4. Start with crowdfunding
We met with nearly a dozen venture capitalists in Boston, New York and San Francisco, and the feedback was pretty consistent: They invest in technology companies, not in apparel businesses. And there is a long list of apparel companies doing millions in sales without having raised venture capital: TOMS, Herschel, and Life is Good, just to name a few.
Today, you can raise $9 million with a platform like Kickstarter without giving up any ownership in your company. The first few people we reached out to were our top customers.
They were already believers with their wallets, and it was our opportunity to turn them into fanatical evangelists. There’s no greater feeling than when an investor copies you on an email to 50 friends telling them how great your company is and that she’s a proud investor.
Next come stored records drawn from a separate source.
(* ===== verification/Mvcc.v ===== *)
(** * Mvcc: the multi-version store with optimistic validation
    ([crates/tpt-archon-relational/src/mvcc.rs])

    A [BTreeMap] is a [gmap]: the loops over the buffered writes push one
    version on the chain of each written key, whatever the order.  [commit]
    consumes the transaction, so the flag it sets is not seen by anyone. *)
From Stdlib Require Import ZArith Lia Strings.Byte.
From stdpp Require Import base numbers option list gmap sorting.
From S2P Require Import Prelude.

Module Mvcc.

Abbreviation bytes := (list byte).

Record Version : Type := mkVersion { commit_ts : Z; value : bytes }.

Record MvccStore : Type := mkStore { versions : gmap Z (list Version); clock : Z }.

Record Transaction : Type := mkTxn {
  snapshot : Z;
  reads : list Z;
  writes : gmap Z bytes;
  committed : bool;
}.

Inductive CommitError : Type := Conflict.

Definition new : MvccStore := {| versions := ∅; clock := 0 |}.

Definition get_write (t : Transaction) (key : Z) : option bytes := writes t !! key.

(** A [BTreeMap] iterates in the order of its keys. *)
Definition key_le (a b : Z * bytes) : Prop := (a.1 <= b.1)%Z.
#[global] Instance key_le_dec a b : Decision (key_le a b) := Z_le_dec a.1 b.1.
Definition writes_iter (t : Transaction) : list (Z * bytes) := merge_sort key_le (map_to_list (writes t)).

Definition begin_ (s : MvccStore) : Transaction :=
  {| snapshot := clock s; reads := []; writes := ∅; committed := false |}.

(** [chain.iter().rev().find(|v| v.commit_ts <= as_of)]. *)
Definition find_version (chain : list Version) (as_of : Z) : option Version :=
  List.find (fun v => (commit_ts v <=? as_of)%Z) (rev chain).

Definition visible_value (s : MvccStore) (key as_of : Z) : option bytes :=
  chain ← versions s !! key;
  value <$> find_version chain as_of.

Definition read (s : MvccStore) (t : Transaction) (key : Z) : option bytes * Transaction :=
  let t' := {| snapshot := snapshot t; reads := reads t ++ [key]; writes := writes t;
               committed := committed t |} in
  (match writes t' !! key with
   | Some v => Some v
   | None => visible_value s key (snapshot t')
   end, t').

Definition write (t : Transaction) (key : Z) (v : bytes) : Transaction :=
  {| snapshot := snapshot t; reads := reads t; writes := <[key := v]> (writes t);
     committed := committed t |}.

Definition latest_commit_ts (s : MvccStore) (key : Z) : option Z :=
  chain ← versions s !! key; commit_ts <$> last chain.

(** The validation loop stops at the first key with a version newer than the
    snapshot. *)
Fixpoint validate (s : MvccStore) (snap : Z) (keys : list Z) : bool :=
  match keys with
  | [] => true
  | key :: keys' =>
      match latest_commit_ts s key with
      | Some latest => if (snap <? latest)%Z then false else validate s snap keys'
      | None => validate s snap keys'
      end
  end.

(** [versions.entry(key).or_default().push(..)]. *)
Definition push_version (ts : Z) (vs : gmap Z (list Version)) (kv : Z * bytes)
    : gmap Z (list Version) :=
  <[kv.1 := default [] (vs !! kv.1) ++ [mkVersion ts kv.2]]> vs.

(** The clock is a [u64]. *)
Definition commit (t : Transaction) : M MvccStore CommitError Z := fun s =>
  if validate s (snapshot t) (reads t ++ map fst (map_to_list (writes t))) then
    let ts := wrap64 (clock s + 1) in
    (Ok ts, {| versions := foldl (push_version ts) (versions s) (map_to_list (writes t));
               clock := ts |})
  else (Err Conflict, s).

Definition latest (s : MvccStore) (key : Z) : option bytes :=
  chain ← versions s !! key; value <$> last chain.

(** ** Concurrent transactions

    Clients open transactions, read, write and commit in any interleaving.  The
    system remembers what each transaction saw and did, and the committed
    transactions in commit order. *)
Inductive event : Type :=
| LRead (key : Z) (result : option bytes)
| LWrite (key : Z) (v : bytes).

Record system : Type := mkSys {
  store : MvccStore;
  open : gmap nat (Transaction * list event);
  history : list (list event);
}.

Definition init : system := {| store := new; open := ∅; history := [] |}.

Inductive op : Type :=
| OBegin (t : nat)
| ORead (t : nat) (key : Z)
| OWrite (t : nat) (key : Z) (v : bytes)
| OCommit (t : nat)
| OAbort (t : nat).

(** Operations on a transaction that is not open do nothing; [OBegin] on an open
    one replaces it. *)
Definition exec (o : op) (y : system) : system :=
  match o with
  | OBegin t => mkSys (store y) (<[t := (begin_ (store y), [])]> (open y)) (history y)
  | ORead t key =>
      match open y !! t with
      | Some (x, log) =>
          let '(r, x') := read (store y) x key in
          mkSys (store y) (<[t := (x', log ++ [LRead key r])]> (open y)) (history y)
      | None => y
      end
  | OWrite t key v =>
      match open y !! t with
      | Some (x, log) =>
          mkSys (store y) (<[t := (write x key v, log ++ [LWrite key v])]> (open y)) (history y)
      | None => y
      end
  | OCommit t =>
      match open y !! t with
      | Some (x, log) =>
          match commit x (store y) with
          | (Ok _, s') => mkSys s' (delete t (open y)) (history y ++ [log])
          | (_, s') => mkSys s' (delete t (open y)) (history y)
          end
      | None => y
      end
  | OAbort t => mkSys (store y) (delete t (open y)) (history y)
  end.

Definition run (os : list op) : system := foldl (fun y o => exec o y) init os.

(** ** The serial specification

    A transaction run alone on a plain map: its writes are buffered, a read
    sees the buffer first.  [replay] gives the buffer at the end if every read
    returned what the log says. *)
Abbreviation db := (gmap Z bytes).

Fixpoint replay (m : db) (log : list event) (buf : db) : option db :=
  match log with
  | [] => Some buf
  | LRead key r :: log' =>
      if decide (r = match buf !! key with Some v => Some v | None => m !! key end)
      then replay m log' buf else None
  | LWrite key v :: log' => replay m log' (<[key := v]> buf)
  end.

(** The transactions one after the other. *)
Fixpoint serial (hist : list (list event)) (m : db) : option db :=
  match hist with
  | [] => Some m
  | log :: hist' => buf ← replay m log ∅; serial hist' (buf ∪ m)
  end.

Definition written (log : list event) (key : Z) : Prop := exists v, LWrite key v ∈ log.
Definition touched (log : list event) (key : Z) : Prop :=
  written log key \/ exists r, LRead key r ∈ log.

End Mvcc.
Over half of our money raised originated from our customers.
5. Carry the momentum to your existing network
Never be too shy to ask for help. Gaining traction during fundraising with customers should help validate you and your network. Search LinkedIn for “angel investor” and email all your first-degree connections asking for an introduction to targeted second-degree connections.
While you don’t have to have a large network to raise money, you have to be willing to expand it. You’re only going to succeed if you believe you’re going to make a meaningful return on your investors’ money. And if you believe that, you would be doing a disservice to the people you know by not presenting them the opportunity to invest.
6. Leverage early-stage funding platforms
There are a lot of new equity funding platforms popping up, including AngelList and Gust. But the one most suitable to apparel companies is CircleUp, which focuses on early-stage investments into innovative consumer product and retail companies.
Many of these platforms will want to make sure you already have fundraising momentum, which we were able to gain from our customers and our networks. These marketplaces are great at finding companies that have reached at least 70 to 80 percent of their fundraising target. Once they do, they then alert all of the investors in their network who can fill the balance.
This article has been edited and condensed.